News2025.11.17 11:27

Audit: Lithuania’s first offshore wind project plagued by rising costs and mounting risks

BNS 2025.11.17 11:27

Lithuania’s flagship offshore wind project has become significantly more expensive and less profitable than planned, raising doubts about whether the 700-megawatt Baltic Sea wind farm can be completed by 2030, the National Audit Office said Monday.

According to the state auditor, the project, developed by state-owned Ignitis Group, has seen its projected cost jump 27% since 2023 to 2.8 billion euros due to rising construction and equipment prices. At the same time, its expected return on investment has dropped 40%.

“Under current market conditions, the project is too risky and may not generate enough revenue to cover its cost,” the National Audit Office said. State Auditor General Irena Segalovičienė added that delays and growing implementation risks are clouding the project’s future despite its strategic importance for Lithuania’s energy independence.

Rising costs, falling returns

Auditors said Ignitis Renewables – Ignitis Group’s subsidiary developing the project – had already spent 60.3 million euros between 2023 and 2025 but failed to sufficiently account for market shifts. The cost escalation and reduced profitability reflect unrealistic earlier assumptions, they said.

A key concern is that neither Ignitis Renewables nor the project company, Offshore Wind Farm 1, has secured long-term electricity off-take agreements even though less than 18 months remain until construction is scheduled to begin. Without those contracts and with offshore wind component prices rising, the audit warns that obtaining financing could become difficult.

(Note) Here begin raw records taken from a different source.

(** ** Commitments and receipts *)

(* @src src/poseq/src/commitment/hash.rs:6-9 BatchHashBuilder *)
Record BatchHashBuilder : Type := mkHashBuilder {
  submission_ids : list id32; header_fields : list (string * bytes) }.
(* @src src/poseq/src/commitment/hash.rs:77-81 CanonicalBatchDigest *)
Record CanonicalBatchDigest : Type := mkDigest {
  submissions_root : id32; dg_header_hash : id32; digest : id32 }.
Module BatchHashBuilder.
(* @src src/poseq/src/commitment/hash.rs:12-17 BatchHashBuilder::new *)
Definition new : BatchHashBuilder := mkHashBuilder [] [].
(* @src src/poseq/src/commitment/hash.rs:19-22 BatchHashBuilder::add_submission_id *)
Definition add_submission_id (i : id32) (b : BatchHashBuilder) : BatchHashBuilder :=
  mkHashBuilder (submission_ids b ++ [i]) (header_fields b).
(* @src src/poseq/src/commitment/hash.rs:24-27 BatchHashBuilder::add_header_field *)
Definition add_header_field (k : string) (v : bytes) (b : BatchHashBuilder) : BatchHashBuilder :=
  mkHashBuilder (submission_ids b) (header_fields b ++ [(k, v)]).
(* @src src/poseq/src/commitment/hash.rs:29-66 BatchHashBuilder::finalize *)
Definition finalize `{Sha256} (b : BatchHashBuilder) : CanonicalBatchDigest :=
  let root := sha256 (id_list_bytes (merge_sort Z.le (submission_ids b))) in
  let fields := sort_by (λ a b, String.compare a.1 b.1) (header_fields b) in
  let header := sha256 (concat ((λ f, string_bytes f.1 ++ f.2) <$> fields)) in
  mkDigest root header (sha256 (be_bytes 32 root ++ be_bytes 32 header)).
End BatchHashBuilder.

(* @src src/poseq/src/commitment/hash.rs:85-92 BatchCommitment *)
Record BatchCommitment : Type := mkCommitment {
  ordered_submissions_root : id32; cm_header_hash : id32; cm_policy_version : Z;
  parent_reference : id32; attestation_summary_hash : id32; commitment_hash : id32 }.
(* @src src/poseq/src/commitment/hash.rs:96-132 BatchCommitment::compute *)
Definition compute_commitment `{Sha256} (p : ProposedBatch) (q : AttestationQuorumResult) : BatchCommitment :=
  let root := ProposedBatch.compute_root (pb_ordered_submission_ids p) in
  let header := sha256 (be_bytes 8 (pb_slot p) ++ be_bytes 8 (pb_epoch p) ++ be_bytes 32 (pb_leader_id p) ++
                        be_bytes 4 (pb_policy_version p)) in
  mkCommitment root header (pb_policy_version p) (pb_parent_batch_id p) (quorum_hash q)
    (sha256 (be_bytes 32 root ++ be_bytes 32 header ++ be_bytes 4 (pb_policy_version p) ++
             be_bytes 32 (pb_parent_batch_id p) ++ be_bytes 32 (quorum_hash q))).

The audit also found that development work has slowed significantly after Ignitis Group decided this year to cut spending to a minimum. Around 60% of planned work has been postponed, yet the official target start date for electricity generation remains February 12, 2030 – a timeline auditors say is increasingly at risk.

Inefficient spending, legal compliance issues

Auditors criticised Ignitis Renewables for inefficient use of 4 million euros allocated for seabed studies. Of that, 2.9 million euros was spent on bringing research vessels to Lithuania, but only 3% of the work was completed before the rest was deferred to 2027. The company will have to pay again for vessel mobilisation, the audit said.

The project also violated the Renewable Energy Law and tender rules because Ignitis Renewables – not Offshore Wind Farm 1, the entity that received the development permit – is implementing and financing the project. The law requires the permitted company to carry out the development.

Additionally, international offshore wind developer Ocean Winds, which jointly won the tender with Ignitis Renewables, has exited the project, leaving Ignitis to develop it alone.

Recommendations and broader concerns

The National Audit Office recommended transferring all project assets, development activities and obligations to Offshore Wind Farm 1, setting realistic timelines and revising contracts to ensure seabed studies are completed on time. It also urged the energy regulator, VERT, to require more detailed documentation in future offshore wind tenders.

The parliamentary Audit Committee and the Committee on Energy and Sustainable Development requested the state audit amid mounting concerns about the project’s viability.

Ignitis Group previously acknowledged that delays in large-scale green hydrogen projects across Europe and fewer opportunities to secure long-term power purchase agreements could hinder financing for the nearly 3-billion-euro wind farm. As a result, the project’s commercial launch, currently scheduled for 2030, may be delayed by up to five years.

Ignitis Renewables won the tender in 2023 alongside Ocean Winds, which has since withdrawn, leaving Ignitis Renewables with full control of the project.